Lemma insert_desc_sorted (x : output_info_type) (l : output_info_list) :
  Sorted value_ge l -> Sorted value_ge (insert_desc x l).
Proof.
  induction l as [|y rest IH]; intros H; simpl.
  - repeat constructor.
  - inversion H as [|y' rest' Hs Hhd]; subst.
    destruct (info_value y <? info_value x) eqn:E.
    + apply Z.ltb_lt in E. constructor; [exact H|].
      constructor. unfold value_ge. lia.
    + apply Z.ltb_ge in E. constructor; [apply IH; exact Hs|].
      apply insert_desc_hdrel; [unfold value_ge; lia|exact Hhd].
Qed.

Lemma sort_desc_sorted (l : output_info_list) : Sorted value_ge (sort_desc l).
Proof.
  induction l as [|x rest IH]; simpl; [constructor|].
  apply insert_desc_sorted. exact IH.
Qed.

Lemma info_value_sum_perm (l l' : output_info_list) :
  Permutation l l' -> info_value_sum l = info_value_sum l'.
Proof.
  induction 1; simpl; lia.
Qed.

Lemma nonneg_values_perm (l l' : output_info_list) :
  Permutation l l' -> nonneg_values l -> nonneg_values l'.
Proof.
  unfold nonneg_values. rewrite !Forall_forall. intros P H x Hx.
  apply H. apply (Permutation_in x (Permutation_sym P)). exact Hx.
Qed.

Lemma info_value_sum_nonneg (l : output_info_list) :
  nonneg_values l -> 0 <= info_value_sum l.
Proof.
  induction 1; simpl; lia.
Qed.

Lemma info_value_sum_firstn_le (k : nat) (l : output_info_list) :
  nonneg_values l ->
  0 <= info_value_sum (firstn k l) <= info_value_sum l.
Proof.
  revert l. induction k as [|k IH]; intros l H.
  - simpl. pose proof (info_value_sum_nonneg l H). lia.
  - destruct l as [|x rest]; simpl; [lia|].
    inversion H; subst. specialize (IH rest ltac:(assumption)). lia.
Qed.

Lemma info_value_sum_in (l : output_info_list) (c : output_info_type) :
  nonneg_values l -> In c l -> info_value c <= info_value_sum l.
Proof.
  induction 1 as [|x rest Hx Hrest IH]; intros Hin; [destruct Hin|].
  simpl. pose proof (info_value_sum_nonneg rest Hrest).
  destruct Hin as [<-|Hin]; [lia|]. specialize (IH Hin). lia.
Qed.

(** A running sum that crosses [t] has a first crossing point. *)
Lemma first_reaching_prefix (l : output_info_list) (t : Z) :
  0 < t -> t <= info_value_sum l ->
  exists k, info_value_sum (firstn k l) < t
            <= info_value_sum (firstn (S k) l).
Proof.
  revert t. induction l as [|x rest IH]; intros t Ht Hs; simpl in Hs; [lia|].
  destruct (Z.le_gt_cases t (info_value x)) as [L|L].
  - exists 0%nat. simpl. lia.
  - destruct (IH (t - info_value x) ltac:(lia) ltac:(lia)) as [k Hk].
    exists (S k). rewrite !firstn_cons. cbn [info_value_sum]. lia.
Qed.

Lemma wrap64_small (z : Z) : 0 <= z < 2 ^ 64 -> wrap64 z = z.
Proof. intros H. unfold wrap64. apply Z.mod_small. exact H. Qed.

(** The accumulation loop stops at the first prefix whose sum reaches
    [min_value], as long as that sum does not wrap. *)
Lemma accumulate_reach (min_value : Z) (l : output_info_list) (acc : Z)
    (pts : list output_point) (k : nat) :
  0 <= acc -> nonneg_values l ->
  acc + info_value_sum (firstn k l) < min_value ->
  min_value <= acc + info_value_sum (firstn (S k) l) ->
  acc + info_value_sum (firstn (S k) l) < 2 ^ 64 ->
  accumulate min_value l acc pts
  = mk_select_outputs_result (pts ++ map point (firstn (S k) l))
      (acc + info_value_sum (firstn (S k) l) - min_value).
Proof.
  revert acc pts k. induction l as [|o rest IH]; intros acc pts k Hacc Hnn H1 H2 H3.
  - rewrite !firstn_nil in *. simpl in *. lia.
  - inversion Hnn as [|o' rest' Ho Hrest]; subst.
    rewrite firstn_cons in H2, H3 |- *. cbn [info_value_sum] in H2, H3 |- *.
    pose proof (info_value_sum_firstn_le k rest Hrest) as B.
    cbn [accumulate]. rewrite (wrap64_small (acc + info_value o)) by lia.
    destruct k as [|k].
    + simpl in H1, H2, H3 |- *.
      replace (min_value <=? acc + info_value o) with true
        by (symmetry; apply Z.leb_le; lia).
      rewrite wrap64_small by lia. f_equal. lia.
    + rewrite firstn_cons in H1. cbn [info_value_sum] in H1.
      pose proof (info_value_sum_firstn_le k rest Hrest) as B'.
      replace (min_value <=? acc + info_value o) with false
        by (symmetry; apply Z.leb_gt; lia).
      rewrite (IH (acc + info_value o) (pts ++ [point o]) k) by (exact Hrest || lia).
      rewrite <- app_assoc. simpl. f_equal. lia.
Qed.

(** The accumulation loop fails when the whole list does not reach
    [min_value]. *)
Lemma accumulate_short (min_value : Z) (l : output_info_list) (acc : Z)
    (pts : list output_point) :
  0 <= acc -> nonneg_values l ->
  acc + info_value_sum l < min_value -> min_value < 2 ^ 64 ->
  accumulate min_value l acc pts = empty_result.
Proof.
  revert acc pts. induction l as [|o rest IH]; intros acc pts Hacc Hnn H1 H2.
  - reflexivity.
  - inversion Hnn as [|o' rest' Ho Hrest]; subst. cbn [info_value_sum] in H1.
    pose proof (info_value_sum_nonneg rest Hrest).
    cbn [accumulate]. rewrite (wrap64_small (acc + info_value o)) by lia.
    replace (min_value <=? acc + info_value o) with false
      by (symmetry; apply Z.leb_gt; lia).
    apply IH; (exact Hrest || lia).
Qed.

Lemma select_outputs_greater (unspent : output_info_list) (min_value : Z) :
  (exists c, In c unspent /\ min_value <= info_value c) ->
  exists c, In c unspent /\ min_value <= info_value c
    /\ (forall c', In c' unspent -> min_value <= info_value c' ->
                   info_value c <= info_value c')
    /\ select_outputs unspent min_value greedy
       = returned (mk_select_outputs_result [point c]
                     (wrap64 (info_value c - min_value))).
Proof.
  intros [c [Hc Hcv]].
  set (ge_f := fun out_info => negb (info_value out_info <? min_value)).
  assert (Hin : forall y, In y (filter ge_f unspent)
                          <-> In y unspent /\ min_value <= info_value y).
  { intros y. rewrite filter_In. unfold ge_f.
    rewrite negb_true_iff, Z.ltb_ge. reflexivity. }
  destruct (min_element (filter ge_f unspent)) as [m|] eqn:E.
  - destruct (min_element_some _ _ E) as [Hm Hmin].
    apply Hin in Hm as [Hm Hmv].
    exists m. split; [exact Hm|]. split; [exact Hmv|]. split.
    + intros c' Hc' Hc'v. apply Hmin. apply Hin. auto.
    + unfold select_outputs.
      destruct (select_outputs_algorithm_eq_dec greedy greedy) as [_|N];
        [|congruence].
      destruct unspent as [|u rest]; [destruct Hc|].
      fold ge_f. rewrite E. reflexivity.
  - apply min_element_none in E.
    assert (In c (filter ge_f unspent)) as C by (apply Hin; auto).
    rewrite E in C. destruct C.
Qed.

Lemma select_outputs_lesser (unspent : output_info_list) (min_value : Z) :
  unspent <> [] ->
  (forall c, In c unspent -> info_value c < min_value) ->
  select_outputs unspent min_value greedy
  = returned (accumulate min_value (sort_desc unspent) 0 []).
Proof.
  intros Hne Hall. unfold select_outputs.
  destruct (select_outputs_algorithm_eq_dec greedy greedy) as [_|N];
    [|congruence].
  destruct unspent as [|u rest]; [congruence|]. cbv zeta.
  set (l := u :: rest) in *.
  destruct (min_element (filter (fun out_info =>
              negb (info_value out_info <? min_value)) l)) as [m|] eqn:E.
  - destruct (min_element_some _ _ E) as [Hm _].
    apply filter_In in Hm as [Hm Hmv].
    specialize (Hall m Hm). apply negb_true_iff, Z.ltb_ge in Hmv. lia.
  - rewrite filter_all_true; [reflexivity|].
    intros x Hx. apply Z.ltb_lt. auto.
Qed.

Lemma u64_values_nonneg (l : output_info_list) :
  u64_values l = true -> nonneg_values l.
Proof.
  unfold u64_values, nonneg_values. rewrite forallb_forall, Forall_forall.
  intros H x Hx. specialize (H x Hx).
  apply andb_true_iff in H as [H _]. apply Z.leb_le. exact H.
Qed.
────────────────────────────────────────
Find and copy each line of the data where "with" is present.

[REPLY TO THE EXERCISE]
      replace (min_value <=? acc + info_value o) with true
      replace (min_value <=? acc + info_value o) with false
    replace (min_value <=? acc + info_value o) with false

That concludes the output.